● **The input**:
Lemma minSegmentAddr_loop_app (l1 l2 : list Segment) (min : Addr) :
  minSegmentAddr_loop (l1 ++ l2) min
  = minSegmentAddr_loop l2 (minSegmentAddr_loop l1 min).
Proof.
  revert min. induction l1 as [ | seg l1 IH]; intros min; simpl; auto.
Qed.

Lemma contains_loop_app (l1 l2 : list Segment) (addr : Addr) :
  contains_loop (l1 ++ l2) addr
  = contains_loop l1 addr || contains_loop l2 addr.
Proof.
  induction l1 as [ | seg l1 IH]; simpl; auto.
  now destruct ((addr >=? base seg) && (addr <? segmentEnd seg)).
Qed.

Lemma minSegmentAddr_loop_attained (segs : list Segment) (min : Addr) :
  minSegmentAddr_loop segs min = min \/
  exists seg, In seg segs /\ minSegmentAddr_loop segs min = base seg.
Proof.
  revert min. induction segs as [ | s rest IH]; intros min; simpl.
  - now left.
  - destruct (IH (if base s <? min then base s else min))
      as [Heq | (seg & Hin & Heq)].
    + rewrite Heq. destruct (base s <? min).
      * right. exists s. auto.
      * now left.
    + right. exists seg. auto.
Qed.

Lemma maxSegmentAddr_loop_perm (l1 l2 : list Segment) :
  Permutation l1 l2 ->
  forall max, maxSegmentAddr_loop l1 max = maxSegmentAddr_loop l2 max.
Proof.
  induction 1 as [ | x l l' _ IH | x y l | l l' l'' _ IH1 _ IH2];
    intros max; simpl.
  - reflexivity.
  - apply IH.
  - f_equal. rewrite !max_step. lia.
  - now rewrite IH1.
Qed.

Lemma minSegmentAddr_loop_perm (l1 l2 : list Segment) :
  Permutation l1 l2 ->
  forall min, minSegmentAddr_loop l1 min = minSegmentAddr_loop l2 min.
Proof.
  induction 1 as [ | x l l' _ IH | x y l | l l' l'' _ IH1 _ IH2];
    intros min; simpl.
  - reflexivity.
  - apply IH.
  - f_equal. rewrite !min_step. lia.
  - now rewrite IH1.
Qed.

Lemma contains_loop_perm (l1 l2 : list Segment) (addr : Addr) :
  Permutation l1 l2 -> contains_loop l1 addr = contains_loop l2 addr.
Proof.
  intros Hperm.
  apply eq_true_iff_eq. rewrite !contains_loop_iff.
  split; intros (seg & Hin & Hr); exists seg; split; auto.
  - now apply (Permutation_in seg Hperm).
  - now apply (Permutation_in seg (Permutation_sym Hperm)).
Qed.

(** A segment whose test fails at [addr] does not take part in the answer
    of [contains]. *)
Lemma contains_loop_skip (pre post : list Segment) (seg : Segment)
    (addr : Addr) :
  (addr >=? base seg) && (addr <? segmentEnd seg) = false ->
  contains_loop (pre ++ seg :: post) addr = contains_loop (pre ++ post) addr.
Proof.
  intros Htest. rewrite !contains_loop_app. simpl. now rewrite Htest.
Qed.

(** Every address that [contains] accepts lies between [minSegmentAddr()]
    and [maxSegmentAddr()], whatever the segments are. *)
Theorem contains_within_bounds (o : ObjectFile) (addr : Addr) :
  contains o addr = true ->
  minSegmentAddr o <= addr < maxSegmentAddr o.
Proof.
  unfold contains. rewrite contains_loop_iff.
  intros (seg & Hin & Hlo & Hhi).
  pose proof (minSegmentAddr_loop_le_base (segments o) maxAddr seg Hin).
  pose proof (maxSegmentAddr_loop_ge_end (segments o) 0 seg Hin).
  unfold minSegmentAddr, maxSegmentAddr. lia.
Qed.

(** The three queries do not depend on the order in which the segments
    were added. *)
Theorem queries_order_independent (o1 o2 : ObjectFile) :
  Permutation (segments o1) (segments o2) ->
  maxSegmentAddr o1 = maxSegmentAddr o2
  /\ minSegmentAddr o1 = minSegmentAddr o2
  /\ (forall addr : Addr, contains o1 addr = contains o2 addr).
Proof.
  intros Hperm. unfold maxSegmentAddr, minSegmentAddr, contains.
  split; [ | split].
  - now apply maxSegmentAddr_loop_perm.
  - now apply minSegmentAddr_loop_perm.
  - intros addr. now apply contains_loop_perm.
Qed.
(** * Watermelon ripeness tester: the detection and scoring core of
    [src/pages/index.vue]

    The page listens to the microphone, watches the 100-300 Hz band of each
    frequency-domain frame for a thump, and turns the frequency of the
    loudest bin together with the melon's mass into a ripeness index, a
    verdict, a sweetness estimate and a 0-100 score.

    Conventions of the embedding.
    - A JavaScript [number] is modelled without rounding.  In the detector
      every quantity is obtained from bytes, integers and the sample rate by
      field operations, so it is an exact rational ([Q]) extended with the
      special values the code can meet ([NaN] from reading past the end of
      the typed array or from [0 / 0], and the infinities that make division
      total).  The scoring model raises the mass to the power [2/3], so it is
      stated over the reals ([R]).
    - Reactive refs and module-level variables are fields of one [State]
      record which every function of the page takes and returns.
    - The browser (media devices, permission prompt, sample rate) is an
      explicit [Browser] argument. *)

From Stdlib Require Import ZArith QArith Qround Reals Qreals Lra Lia Psatz.
From Stdlib Require Import List String Bool.
Import ListNotations.

Local Open Scope Z_scope.

(** ** JavaScript numbers met by the detector *)

Inductive number : Type :=
| NaN
| NegInf
| Fin (q : Q)
| PosInf.

Definition ofZ (z : Z) : number := Fin (inject_Z z).

(** [ToNumber] of an element read from a typed array: an index outside the
    array reads [undefined], which is [NaN] in arithmetic. *)
Definition toNumber (o : option Z) : number :=
  match o with
  | Some v => ofZ v
  | None => NaN
  end.

(** [x + y] *)
Definition numAdd (x y : number) : number :=
  match x, y with
  | NaN, _ | _, NaN => NaN
  | PosInf, NegInf | NegInf, PosInf => NaN
  | PosInf, _ | _, PosInf => PosInf
  | NegInf, _ | _, NegInf => NegInf
  | Fin a, Fin b => Fin (a + b)
  end.

Definition Qpositive (a : Q) : bool := (0 <? Qnum a)%Z.
Definition Qzero (a : Q) : bool := (Qnum a =? 0)%Z.

(** [x / y].  The only zero divisor the page can produce is the integer
    difference [maxIndex - minIndex], which is [+0]. *)
Definition numDiv (x y : number) : number :=
  match x, y with
  | NaN, _ | _, NaN => NaN
  | Fin a, Fin b =>
      if Qzero b then
        if Qzero a then NaN else if Qpositive a then PosInf else NegInf
      else Fin (a / b)
  | Fin _, _ => Fin 0
  | _, Fin b =>
      let flip := negb (Qzero b || Qpositive b) in
      match x with
      | PosInf => if flip then NegInf else PosInf
      | _ => if flip then PosInf else NegInf
      end
  | _, _ => NaN
  end.

(** [x > y]: false as soon as one side is [NaN]. *)
Definition numGt (x y : number) : bool :=
  match x, y with
  | NaN, _ | _, NaN => false
  | PosInf, PosInf => false
  | PosInf, _ => true
  | _, PosInf => false
  | NegInf, _ => false
  | _, NegInf => true
  | Fin a, Fin b => negb (Qle_bool a b)
  end.

(** [Math.round] on a finite number: the nearest integer, ties towards
    positive infinity. *)
Definition mathRound (x : Q) : Z := Qfloor (x + (1 # 2)).

(** ** SensitivityMapper: the two computed thresholds (lines 33-34) *)

Definition absoluteThreshold (sensitivity : Q) : Q := 160 - sensitivity * 10.
Definition relativeThreshold (sensitivity : Q) : Q := 45 - sensitivity * 3.

(** ** ThumpDetector: the body of [processAudio] (lines 79-104) *)

(** A frame is the [Uint8Array] filled by [getByteFrequencyData]. *)
Definition Frame : Type := list Z.

Definition isUint8Array (dataArray : Frame) : bool :=
  forallb (fun v => (0 <=? v) && (v <? 256)) dataArray.

(** [dataArray[i]] *)
Definition readBin (dataArray : Frame) (i : Z) : option Z :=
  if i <? 0 then None else nth_error dataArray (Z.to_nat i).

Definition relevantFreqMin : Q := 100.
Definition relevantFreqMax : Q := 300.

(** [sampleRate / analyser.fftSize], the width of one bin in Hz.  The sample
    rate of an audio context is a positive number; the properties below are
    stated for positive rates, where no division by zero occurs. *)
Definition binWidth (sampleRate : Q) (fftSize : positive) : Q :=
  sampleRate / inject_Z (Zpos fftSize).

Definition minIndex (sampleRate : Q) (fftSize : positive) : Z :=
  mathRound (relevantFreqMin / binWidth sampleRate fftSize).

Definition maxIndex (sampleRate : Q) (fftSize : positive) : Z :=
  mathRound (relevantFreqMax / binWidth sampleRate fftSize).

(** The three variables of the scan loop. *)
Record Scan : Type := mkScan {
  peakAmplitude : Z;
  peakIndex : Z;
  totalAmplitude : number
}.

Definition scanInit : Scan :=
  {| peakAmplitude := 0; peakIndex := 0; totalAmplitude := ofZ 0 |}.

(** One iteration of the [for] loop at index [i]. *)
Definition scanStep (dataArray : Frame) (i : Z) (s : Scan) : Scan :=
  let total := numAdd (totalAmplitude s) (toNumber (readBin dataArray i)) in
  if numGt (toNumber (readBin dataArray i)) (ofZ (peakAmplitude s)) then
    {| peakAmplitude := match readBin dataArray i with
                        | Some v => v
                        | None => peakAmplitude s
                        end;
       peakIndex := i;
       totalAmplitude := total |}
  else
    {| peakAmplitude := peakAmplitude s;
       peakIndex := peakIndex s;
       totalAmplitude := total |}.

(** [n] iterations starting at index [i]. *)
Fixpoint scanLoop (dataArray : Frame) (n : nat) (i : Z) (s : Scan) : Scan :=
  match n with
  | O => s
  | S n' => scanLoop dataArray n' (i + 1) (scanStep dataArray i s)
  end.

(** [for (let i = lo; i < hi; i++)] from the initial variables. *)
Definition scanBand (dataArray : Frame) (lo hi : Z) : Scan :=
  scanLoop dataArray (Z.to_nat (hi - lo)) lo scanInit.

Definition averageAmplitude (s : Scan) (lo hi : Z) : number :=
  numDiv (totalAmplitude s) (ofZ (hi - lo)).

(** The condition of the [if] on line 100. *)
Definition thumpCondition (s : Scan) (lo hi : Z) (absT relT : Q) : bool :=
  numGt (ofZ (peakAmplitude s)) (Fin absT)
  && numGt (ofZ (peakAmplitude s)) (numAdd (averageAmplitude s lo hi) (Fin relT)).

(** The decision taken on a frame for a band [lo, hi): the base frequency
    handed to [calculateRipeness] when a thump is declared. *)
Definition evaluateBand (dataArray : Frame) (lo hi : Z) (width absT relT : Q)
  : option Q :=
  let s := scanBand dataArray lo hi in
  if thumpCondition s lo hi absT relT
  then Some (inject_Z (peakIndex s) * width)%Q
  else None.

(** The decision of [processAudio] on one frame, with the band computed from
    the sample rate and the FFT size as on lines 82-83. *)
Definition evaluate (dataArray : Frame) (sampleRate : Q) (fftSize : positive)
    (absT relT : Q) : option Q :=
  evaluateBand dataArray (minIndex sampleRate fftSize)
    (maxIndex sampleRate fftSize) (binWidth sampleRate fftSize) absT relT.

(** ** RipenessModel: [calculateRipeness] (lines 116-154) *)

Local Open Scope R_scope.

(** The reactive [result] object; [None] is JavaScript's [null]. *)
Record Result : Type := mkResult {
  baseFrequency : option R;
  ripenessIndex : option R;
  ripenessScore : option R;
  sweetnessBrix : option R;
  verdict : string;
  ripenessClass : string
}.

(** The object assigned to [result] when a session starts (line 44). *)
Definition emptyResult : Result :=
  {| baseFrequency := None; ripenessIndex := None; ripenessScore := None;
     sweetnessBrix := None; verdict := ""; ripenessClass := "" |}.

(** [f ** 2 * m ** (2 / 3)] *)
Definition ripenessIndexOf (f m : R) : R := f ^ 2 * Rpower m (2 / 3).

(** The [if / else if / else] of lines 128-139: the verdict text and the
    ripeness class. *)
Definition verdictOf (ri : R) : string * string :=
  if Rlt_dec ri 74000 then ("✅ 恰到好处", "ripe")%string
  else if Rlt_dec ri 85000 then ("🤔 听起来不太妙", "borderline")%string
  else ("❌ 生瓜蛋子", "unripe")%string.

(** Lines 142-143. *)
Definition sweetnessOf (ri : R) : R :=
  let sweetness := 12 - 4 * ((ri - 60000) / 30000) in
  Rmax 5 (Rmin 13 sweetness).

● **Problem details**:
Take the lines from the first line of the listing up to and including the line with "Lemma contains_loop_app (l1" and give them again exactly.

● **Task answer**:
Lemma minSegmentAddr_loop_app (l1 l2 : list Segment) (min : Addr) :
  minSegmentAddr_loop (l1 ++ l2) min
  = minSegmentAddr_loop l2 (minSegmentAddr_loop l1 min).
Proof.
  revert min. induction l1 as [ | seg l1 IH]; intros min; simpl; auto.
Qed.

Lemma contains_loop_app (l1 l2 : list Segment) (addr : Addr) :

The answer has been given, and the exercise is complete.